(** The [i]-th record of a stream that starts at [n] and [m], as the handlers get it. *)
Definition deliveries_at (sink : EffectSink) (n m : N) (i : nat) (accepted : EffectRecord * Extensions Message) :
    list (Delivery Message) :=
  let '(r, x) := accepted in
  map (fun s =>
         mkDelivery (at_name s)
           (mkEffect (ef_kind r) (ef_description r) (ef_key r) (ef_state r) (ef_details r) (ef_plugin_name r)
              (Some (es_epoch sink)) (Some (es_stream_id sink)) (Some (counter_at n i)) (Some (counter_at m i)))
           (sink_view s x))
    (es_handlers sink).

Lemma counter_next n i : next_seq (counter_at n i) = counter_at n (S i).
Proof.
  unfold next_seq, counter_at. rewrite N.Div0.add_mod_idemp_l. f_equal. lia.
Qed.

Lemma append_recorded_stream r w :
  let '(w', _) := append_recorded r w in
  ew_stream_seq w' = ew_stream_seq w /\ ew_emission_seq w' = ew_emission_seq w /\ ew_delivered w' = ew_delivered w.
Proof.
  unfold append_recorded. destruct (ew_log w); [|done]. destruct (log_append _ _) as [l' r']. cbv zeta.
  by repeat case_match.
Qed.

(** [effect_stream_dense]: over any sequence of effect emissions, from any slots, with any of the
    appends refused, the handlers get exactly the records the log accepted, in that order,
    each handler every record with its own view, and the stream and emission numbers they
    carry are consecutive from the counters the sequence started at: a refused, detached or
    forbidden emission spends no number. *)
Theorem effect_stream_dense sink calls w
  (Hhandlers : es_handlers sink <> [])
  (Hseq : (ew_stream_seq w < 2 ^ 64)%N) (Hem : (ew_emission_seq w < 2 ^ 64)%N) :
  let '(w', accepted) := fold_left (emit_step sink) calls (w, []) in
  ew_delivered w' = ew_delivered w ++ concat (imap (deliveries_at sink (ew_stream_seq w) (ew_emission_seq w)) accepted)
  /\ ew_stream_seq w' = counter_at (ew_stream_seq w) (length accepted)
  /\ ew_emission_seq w' = counter_at (ew_emission_seq w) (length accepted).
Proof.
  assert (H0 : forall n, (n < 2 ^ 64)%N -> n = counter_at n 0).
  { intros n Hn. unfold counter_at. rewrite N.add_0_r. by rewrite N.mod_small. }
  set (Inv := fun (w' : EffectWorld Message L) accepted =>
    ew_delivered w' = ew_delivered w ++ concat (imap (deliveries_at sink (ew_stream_seq w) (ew_emission_seq w)) accepted)
    /\ ew_stream_seq w' = counter_at (ew_stream_seq w) (length accepted)
    /\ ew_emission_seq w' = counter_at (ew_emission_seq w) (length accepted)).
  change (let '(w', accepted) := fold_left (emit_step sink) calls (w, []) in Inv w' accepted).
  assert (Hi : Inv w []) by (unfold Inv; simpl; rewrite app_nil_r; auto).
  enough (Hgen : forall acc w0, Inv w0 acc ->
            let '(w', accepted) := fold_left (emit_step sink) calls (w0, acc) in Inv w' accepted) by (by apply Hgen).
  clear Hi. induction calls as [|[[x effect] state] calls IH]; intros acc w0 Hi; [done|]. cbn [fold_left].
  unfold emit_step at 2. cbn [fst snd].
  destruct (emit_effect sink x effect state w0) as [w1 res] eqn:Ee. apply IH. clear IH.
  unfold emit_effect in Ee. destruct (x_effect_log x) as [| |plugin|mode name];
    try (injection Ee as <- <-; by rewrite app_nil_r).
  pose proof (append_recorded_stream (with_plugin plugin (into_state state effect)) w0) as Ha.
  destruct (append_recorded _ w0) as [w2 [[]|e]]; destruct Ha as (Hs & He & Hd); injection Ee as <- <-.
  - unfold notify. rewrite bool_decide_eq_false_2 by done. unfold Inv in *. simpl.
    rewrite Hd, Hs, He. destruct Hi as (-> & -> & ->). rewrite !counter_next, imap_app, concat_app, length_app. simpl.
    rewrite Nat.add_1_r, Nat.add_0_r, app_nil_r, <- app_assoc. done.
  - rewrite app_nil_r. unfold Inv in *. by rewrite Hd, Hs, He.
Qed.
End Stream.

■ WHAT TO PRODUCE ■
State the number of lines in the records that hold the string "done", and add nothing.

■ SOLUTION TO THE PROBLEM ■
4